Court of Appeals of the State of New York
Nov 20, 1923
237 N.Y. 75 (N.Y. 1923)

Opinion

Argued October 18, 1923

Decided November 20, 1923

Sydney A. Syme for appellant. Madison G. Gonterman for respondent.


Plaintiff sued to recover damages for personal injuries sustained by the negligence of the defendant. Defendant pleaded as a separate defense a release. Without moving for an order directing plaintiff to reply to the new matter (Civil Practice Act, § 274) defendant obtained, under Civil Practice Act (§ 443, par. 2), an order for a separate trial of the issue.

On the trial the court properly ruled, without objection, that this was an affirmative defense. To establish defendant's prima facie case, a purported release, executed by plaintiff, was offered and received in evidence. Plaintiff then testified to facts tending to show that the writing, although in terms a release, was signed by him, not as a release, but, under misrepresentations of the defendant, as a receipt for wages. Defendant called a witness who testified to facts tending to show that the release was given in settlement of plaintiff's claim with full knowledge on his part that he was releasing the defendant from liability.

The court charged the jury, over plaintiff's exception, that the burden of proof was upon the plaintiff to establish that the release was not his act. This was error.

"There is a material and manifest distinction between a meeting of the minds of parties through deceit on the part of one of them, and a writing excusably and justifiably executed by the one which, through the deceit of the other, does not express the agreement of the parties. The distinction has been expressed thus: `Fraud in the factum renders the writing void at law, whereas fraud in the treaty renders it voidable merely.'" ( Whipple v. Brown Brothers Company, 225 N.Y. 237, 241.)

The plaintiff did not attempt to rescind a contract induced by fraud. He denied that he had made such a contract. He charged, not that the contract was obtained by fraud, but that the instrument which purported to represent the contract was obtained by fraud. The allegation of new matter in the answer was deemed to be controverted by traverse. "An allegation of new matter in the answer to which a reply is not required * * * is deemed to be controverted by the adverse party, by traverse or avoidance, as the case requires." (Civil Practice Act, § 243; Cleary v. Municipal Electric Light Co., 19 N.Y. Supp. 951; affd., on opinion below, 139 N.Y. 643; Wilcox v. American T. T. Co., 176 N.Y. 115.) The burden of establishing, therefore, unquestionably rested on the defendant ( Conkling v. Weatherwax, 181 N.Y. 258, 270), and the jury should have been so instructed. Confession would have met this burden of proof and cast the burden on the plaintiff of avoidance by establishing fraud in the treaty.
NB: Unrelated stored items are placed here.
(** * Meal-Counter-Pro: the extraction and layout engine of [MealCounter]

    A shallow embedding of [src/meal_counter_automation.py] (the same
    class is duplicated in [src/app.py]) and the properties of its
    specification, followed by the command line of the script and by the
    download name and the progress callback of [src/app.py].

    Modelling conventions.
    - A Python [str] is a [string]; its characters are the code points
      below 256, and [str.lower], [str.strip] and the regular-expression
      classes [\d], [\s], [\w] are given on that range as CPython defines
      them.
    - A Python [int] is a [Z]; [int(s)] is the mathematical value of the
      digit string (the interpreter's limit on the length of a digit
      string is not modelled).
    - A Python [float] (page sizes and rectangle coordinates) is an exact
      rational [Q]: the layout formulas are studied in exact arithmetic,
      rounding is outside the model.
    - [defaultdict(int)] is a [gmap string Z]; a missing key reads as 0.
    - The [while] loop over the cursor [i] is defined by well-founded
      recursion on [len(lines) - i]. *)

From Stdlib Require Import ZArith QArith Lqa Ascii String List Sorting.Sorted.
From Equations Require Import Equations.
From stdpp Require Import base decidable option list sorting gmap strings pretty.
Import ListNotations.

#[local] Open Scope Z_scope.
#[local] Open Scope list_scope.
#[local] Open Scope stdpp_scope.

(** ** Characters *)

Definition ord (c : ascii) : N := N_of_ascii c.
Definition chr (n : N) : ascii := ascii_of_N n.

Definition between (lo hi : N) (c : ascii) : bool :=
  ((lo <=? ord c) && (ord c <=? hi))%N.

(** [\d]: the decimal digits. *)
Definition is_digit (c : ascii) : bool := between 48 57 c.

(** [str.isspace] and [\s]: TAB..CR, FS..US, space, NEL, NBSP. *)
Definition is_space (c : ascii) : bool :=
  between 9 13 c || between 28 32 c || (ord c =? 133)%N || (ord c =? 160)%N.
(** * KaleidoSwap registry: the fetch, filter and sort pipeline of [App.tsx]

    A shallow embedding of the logical core of the registry front end:
    the two [queryFn] fetchers with their error normalisation, the pair and
    asset filters, [sortData], the derived [sortedPairs] view and the
    loading / error / data decision of the two page sections. *)

From Stdlib Require Import ZArith QArith String Ascii List Permutation Sorted Lia.
From stdpp Require Import base option list strings gmap.

Set Warnings "-register-all".

Local Open Scope Z_scope.
Local Open Scope string_scope.
Local Open Scope list_scope.

(** ** JavaScript strings

    Strings are sequences of code units; the identifiers and tickers of the
    registry are ASCII, so a code unit is an [ascii] here and
    [toLowerCase] maps [A-Z] to [a-z] and leaves every other unit alone.
    (On other letters the built-in folds case too and may change the length
    of the string; the properties below are stated on the lowercase forms
    and use no more of [toLowerCase] than that it is a function.) *)

Definition lower_unit (c : ascii) : ascii :=
  let n := N_of_ascii c in
  if ((65 <=? n) && (n <=? 90))%N then ascii_of_N (n + 32) else c.

Fixpoint toLowerCase (s : string) : string :=
  match s with
  | EmptyString => EmptyString
  | String c s' => String (lower_unit c) (toLowerCase s')
  end.

(** [s.includes(t)]: [t] starts at some position of [s]. *)
Fixpoint includes (s t : string) : bool :=
  String.prefix t s ||
  match s with
  | EmptyString => false
  | String _ s' => includes s' t
  end.

(** The mathematical reading of "contains as a substring". *)
Definition substring_of (t s : string) : Prop :=
  exists pre post : string, s = pre +:+ t +:+ post.

(** ** Data model: the [Asset] and [Pair] interfaces *)

Module Balance.
Record t := mk {
  settled : Q;
  future : Q;
  spendable : Q;
  offchain_outbound : Q;
  offchain_inbound : Q
}.
End Balance.

Module Asset.
Record t := mk {
  asset_id : string;
  asset_iface : string;
  ticker : string;
  name : string;
  precision : Q;
  issued_supply : Q;
  is_active : bool;
  balance : Balance.t
}.
End Asset.

Module Pair.
Record t := mk {
  id : string;
  base_asset : string;
  base_asset_id : string;
  quote_asset : string;
  quote_asset_id : string;
  is_active : bool;
  min_order_size : Q;
  max_order_size : Q;
  price_precision : Q;
  quantity_precision : Q
}.
End Pair.

(** The bodies of the two endpoints: [{ assets: Asset[] }] and
    [{ pairs: Pair[] }]. *)
Record AssetsData := { assets : list Asset.t }.
Record PairsData := { pairs : list Pair.t }.

(** ** The pair and asset filters *)

(** The callback handed to [pairsData?.pairs.filter]. *)
Definition pair_matches (pairFilter : string) (pair : Pair.t) : bool :=
  includes (toLowerCase (Pair.base_asset pair +:+ "/" +:+ Pair.quote_asset pair))
           (toLowerCase pairFilter)
  || includes (toLowerCase (Pair.base_asset_id pair)) (toLowerCase pairFilter)
  || includes (toLowerCase (Pair.quote_asset_id pair)) (toLowerCase pairFilter).

(** [pairsData?.pairs.filter(...) || []]: an array is always truthy, so the
    [|| []] branch is taken exactly when [pairsData] is undefined. *)
Definition filteredPairs (pairsData : option PairsData) (pairFilter : string)
  : list Pair.t :=
  match pairsData with
  | Some d => List.filter (pair_matches pairFilter) (pairs d)
  | None => []
  end.

Definition asset_matches (assetFilter : string) (asset : Asset.t) : bool :=
  includes (toLowerCase (Asset.ticker asset)) (toLowerCase assetFilter)
  || includes (toLowerCase (Asset.name asset)) (toLowerCase assetFilter)
  || includes (toLowerCase (Asset.asset_id asset)) (toLowerCase assetFilter).

Definition filteredAssets (assetsData : option AssetsData) (assetFilter : string)
  : list Asset.t :=
  match assetsData with
  | Some d => List.filter (asset_matches assetFilter) (assets d)
  | None => []
  end.

(** The claim's reading of "the pair matches [t]". *)
Definition pair_matching (t : string) (pair : Pair.t) : Prop :=
  substring_of (toLowerCase t)
    (toLowerCase (Pair.base_asset pair +:+ "/" +:+ Pair.quote_asset pair))
  \/ substring_of (toLowerCase t) (toLowerCase (Pair.base_asset_id pair))
  \/ substring_of (toLowerCase t) (toLowerCase (Pair.quote_asset_id pair)).

(** ** Property reads and the relational operators

    The values a property of a [Pair] or an [Asset] can hold.  Numbers are
    the finite numbers a JSON body delivers, ordered as the rationals they
    denote; [VObject] is a plain nested record such as [balance]. *)
Inductive value :=
| VUndefined
| VString (s : string)
| VNumber (q : Q)
| VBoolean (b : bool)
| VObject.
(** * The Civic Graph: federation core

    A shallow embedding of the federation code of the repository
    (ActivityPub signing and verification, the inbox handlers, the
    federated media download, the outbox delivery records and the Move
    verification of the identity service), with the properties of its
    specification stated and settled against it.

    Python values are embedded as follows: [str] as [string] (a character
    is a code point below 256), [int] as [Z], [Dict[str, Any]] as the
    [json] type below, an exception as the [Raise] case of [result], a
    [try ... except Exception] as a match on [result], a database table
    as the list of its rows in storage order. *)

From Stdlib Require Import Ascii String List ZArith QArith Bool Lia DecimalString.
From Stdlib Require DecimalPos.
Import ListNotations.

Set Warnings "-register-all".
Local Close Scope Q_scope.
Local Open Scope list_scope.
Local Open Scope string_scope.

(** ** Exceptions and fallible computations *)

Inductive exn : Type :=
| ValueError
| AttributeError
| TypeError
| IndexError
| BinasciiError
| UnsupportedKey
| IntegrityError
| DBAPIError
| HTTPStatusError
| TransportError
| OSError.

Inductive result (A : Type) : Type :=
| Ok (a : A)
| Raise (e : exn).

Arguments Ok {A} a.
Arguments Raise {A} e.

Definition bind {A B : Type} (m : result A) (k : A -> result B) : result B :=
  match m with
  | Ok a => k a
  | Raise e => Raise e
  end.
(* ===== verification/_CoqProject ===== *)
-Q . S2P
Prelude.v
Bytes.v
Bitmap.v
Pmm.v
PmmBoot.v
PmmTheorems.v
Kmalloc.v
KmallocProofs.v
KmallocTheorems.v
Region.v
Crc32.v
Utf8.v
Fips180.v
Sha256.v
Gpt.v
Buffer.v
BufferTheorems.v
CString.v
Printf.v
PrintfTheorems.v
ProcTab.v
ProcTabTheorems.v
VfsPath.v
Vfs.v
VfsTheorems.v
Procfs.v
Registry.v
RegDoors.v
RegistryProofs.v
RegistryTheorems.v
RwLock.v
ProcLife.v
Sched.v
SchedProofs.v
SchedTheorems.v
Ipc.v
Spawn.v
Ring.v
Object.v
ObjectProofs.v
ObjectSteps.v
ObjectTheorems.v
ObjectIo.v
ObjectIoTheorems.v
DirHandles.v
Paging.v
PagingProofs.v
PagingTheorems.v
PagingSpaces.v
Uaccess.v
Elf.v
ElfArgs.v
ElfTheorems.v
Timer.v
TimerTheorems.v
Ext4Disk.v
Ext4Map.v
Ext4Alloc.v
Ext4Dir.v
Ext4Ops.v
Ext4Proofs.v
Ext4AllocProofs.v
Ext4Blocks.v
SmallDisk.v
Ext4AllocTheorems.v
Ext4MountTheorems.v
Ext4DirBlock.v
Ext4DirProofs.v
Ext4DirTheorems.v
Ext4ExtentTree.v
Ext4ExtentTheorems.v
Ext4FileMap.v
Ext4FileTheorems.v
The judgments should be reversed and a new trial granted, with costs to abide the event.

HOGAN, CARDOZO, McLAUGHLIN, CRANE and ANDREWS, JJ., concur; HISCOCK, Ch. J., not voting.

Judgments reversed, etc.


Summaries of

Boxberger v. N.Y., N.H. H.R.R. Co.

Court of Appeals of the State of New York
Nov 20, 1923
237 N.Y. 75 (N.Y. 1923)
Case details for

Boxberger v. N.Y., N.H. H.R.R. Co.

Case Details

Full title:MITCHELL BOXBERGER, Appellant, v . NEW YORK, NEW HAVEN AND HARTFORD…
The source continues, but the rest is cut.